*** Block opens ***

(** C18: An encrypted authorization response of mode direct_post.jwt goes to the
    response_uri and nowhere else, as one form whose only member is the JWE, with
    the content encryption key in X-Debug-JWE-CEK, in every validation mode.
    When the content is encrypted with AES-GCM, anyone reads the JSON of state,
    vp_token and id_token, and nothing else, with that header alone; the holder
    of the verifier's chosen EC key decrypts the JWE to it, and a chosen RSA key
    wraps the very same content encryption key in the JWE.  (For A128CBC-HS256
    the program has no reader, and nothing is said of opening it.) *)
Theorem posted_response_is_sealed vpResult idToken state responseURI params p :
  rp_mode params = "direct_post.jwt" -> p ∈ (submit vpResult idToken state responseURI params).1 ->
  po_URL p = responseURI /\ exists jwe cek key plaintext,
    po_Form p = {["response" := [jwe]]} /\ po_DebugCEK p = Some (EncodeBase64URL cek) /\
    extractEncryptionKey mode (rp_RequestObject params) (rp_ClientMetadata params) = Ok key /\
    jwe_marshal (nonempty_member "state" state ++ member "vp_token" (VPToken <$> vpResult) ++ nonempty_member "id_token" idToken) = Some plaintext /\
    (forall rsa, ek_Key key = inr rsa -> exists sha2 wrapped h i c t,
       oaep_encrypt sha2 rsa cek = Some wrapped /\ split "." jwe = [h; EncodeBase64URL wrapped; i; c; t]) /\
    (contains ["A128GCM"; "A256GCM"] (detectEncAlgorithm (rp_RequestObject params) (rp_ClientMetadata params) "A128GCM") = true ->
     DecryptWithCEK jwe cek = Ok plaintext /\
     forall pub priv, ek_Key key = inl pub -> pub_ecdh pub = Some (ecdh_public priv) -> Decrypt jwe (Some priv) = Ok plaintext).
Proof.
  intros Hm. unfold SubmitPresentation, BuildAuthorizationResponse, response_mode. rewrite Hm.
  change (if (_ =? "")%string then "direct_post" else "direct_post.jwt") with "direct_post.jwt".
  change (contains ["direct_post.jwt"; "dc_api.jwt"; "ia_post.jwt"] "direct_post.jwt") with true. cbv beta iota zeta.
  destruct (EncryptResponse _ _ _ _ _ _ _ _) as [[jwe cek]|e] eqn:E; [|by intros ?%elem_of_nil].
  unfold deliver. cbn [env_ResponseMode env_ResponseJWT env_CEK]. unfold SubmitDirectPostJWT. cbn [String.eqb Ascii.eqb Bool.eqb]. rewrite posts_of_send.
  intros ->%list_elem_of_singleton. split; [done|]. cbn [po_Form po_DebugCEK].
  destruct (encrypted_with _ _ _ _ _ _ _ E) as (plaintext & key & Hp & Hk & He). rewrite Hm in Hp. exists jwe, cek, key, plaintext.
  split; [done|]. cbv zeta in He. destruct (ek_Key key) as [pub|rsa].
  - destruct He as (apu & apv & Hj). pose proof (cek_not_empty _ _ _ _ _ _ _ _ _ Hj) as Hne%String.eqb_neq. rewrite Hne.
    do 3 (split; [done|]). split; [done|]. intros Henc. destruct (pub_ecdh pub) as [q|] eqn:Eq.
    + split; [by eapply (sealed_opens rand_bytes)|]. intros pub' priv [= <-] Hpriv. by apply (jwe_opens rand_bytes _ _ _ priv _ _ _ _ _ _ _ _ Hj Henc).
    + apply encryptJWE_inv in Hj as (e & q & z & n & header & iv & ct & tag & _ & Hq & _). congruence.
  - destruct (rsa_opens rand_bytes _ _ _ _ _ _ _ He) as (Hne%String.eqb_neq & sha2 & wrapped & h & i & c & t & Ho & Hs & Hopen). rewrite Hne.
    do 3 (split; [done|]). split; [|intros Henc; split; [by apply Hopen|done]].
    intros rsa' [= <-]. by exists sha2, wrapped, h, i, c, t.
Qed.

*** Block closes ***

Set every record down again, exactly as given.

Solution to this task:
(** C18: An encrypted authorization response of mode direct_post.jwt goes to the
    response_uri and nowhere else, as one form whose only member is the JWE, with
    the content encryption key in X-Debug-JWE-CEK, in every validation mode.
    When the content is encrypted with AES-GCM, anyone reads the JSON of state,
    vp_token and id_token, and nothing else, with that header alone; the holder
    of the verifier's chosen EC key decrypts the JWE to it, and a chosen RSA key
    wraps the very same content encryption key in the JWE.  (For A128CBC-HS256
    the program has no reader, and nothing is said of opening it.) *)
Theorem posted_response_is_sealed vpResult idToken state responseURI params p :
  rp_mode params = "direct_post.jwt" -> p ∈ (submit vpResult idToken state responseURI params).1 ->
  po_URL p = responseURI /\ exists jwe cek key plaintext,
    po_Form p = {["response" := [jwe]]} /\ po_DebugCEK p = Some (EncodeBase64URL cek) /\
    extractEncryptionKey mode (rp_RequestObject params) (rp_ClientMetadata params) = Ok key /\
    jwe_marshal (nonempty_member "state" state ++ member "vp_token" (VPToken <$> vpResult) ++ nonempty_member "id_token" idToken) = Some plaintext /\
    (forall rsa, ek_Key key = inr rsa -> exists sha2 wrapped h i c t,
       oaep_encrypt sha2 rsa cek = Some wrapped /\ split "." jwe = [h; EncodeBase64URL wrapped; i; c; t]) /\
    (contains ["A128GCM"; "A256GCM"] (detectEncAlgorithm (rp_RequestObject params) (rp_ClientMetadata params) "A128GCM") = true ->
     DecryptWithCEK jwe cek = Ok plaintext /\
     forall pub priv, ek_Key key = inl pub -> pub_ecdh pub = Some (ecdh_public priv) -> Decrypt jwe (Some priv) = Ok plaintext).
Proof.
  intros Hm. unfold SubmitPresentation, BuildAuthorizationResponse, response_mode. rewrite Hm.
  change (if (_ =? "")%string then "direct_post" else "direct_post.jwt") with "direct_post.jwt".
  change (contains ["direct_post.jwt"; "dc_api.jwt"; "ia_post.jwt"] "direct_post.jwt") with true. cbv beta iota zeta.
  destruct (EncryptResponse _ _ _ _ _ _ _ _) as [[jwe cek]|e] eqn:E; [|by intros ?%elem_of_nil].
  unfold deliver. cbn [env_ResponseMode env_ResponseJWT env_CEK]. unfold SubmitDirectPostJWT. cbn [String.eqb Ascii.eqb Bool.eqb]. rewrite posts_of_send.
  intros ->%list_elem_of_singleton. split; [done|]. cbn [po_Form po_DebugCEK].
  destruct (encrypted_with _ _ _ _ _ _ _ E) as (plaintext & key & Hp & Hk & He). rewrite Hm in Hp. exists jwe, cek, key, plaintext.
  split; [done|]. cbv zeta in He. destruct (ek_Key key) as [pub|rsa].
  - destruct He as (apu & apv & Hj). pose proof (cek_not_empty _ _ _ _ _ _ _ _ _ Hj) as Hne%String.eqb_neq. rewrite Hne.
    do 3 (split; [done|]). split; [done|]. intros Henc. destruct (pub_ecdh pub) as [q|] eqn:Eq.
    + split; [by eapply (sealed_opens rand_bytes)|]. intros pub' priv [= <-] Hpriv. by apply (jwe_opens rand_bytes _ _ _ priv _ _ _ _ _ _ _ _ Hj Henc).
    + apply encryptJWE_inv in Hj as (e & q & z & n & header & iv & ct & tag & _ & Hq & _). congruence.
  - destruct (rsa_opens rand_bytes _ _ _ _ _ _ _ He) as (Hne%String.eqb_neq & sha2 & wrapped & h & i & c & t & Ho & Hs & Hopen). rewrite Hne.
    do 3 (split; [done|]). split; [|intros Henc; split; [by apply Hopen|done]].
    intros rsa' [= <-]. by exists sha2, wrapped, h, i, c, t.
Qed.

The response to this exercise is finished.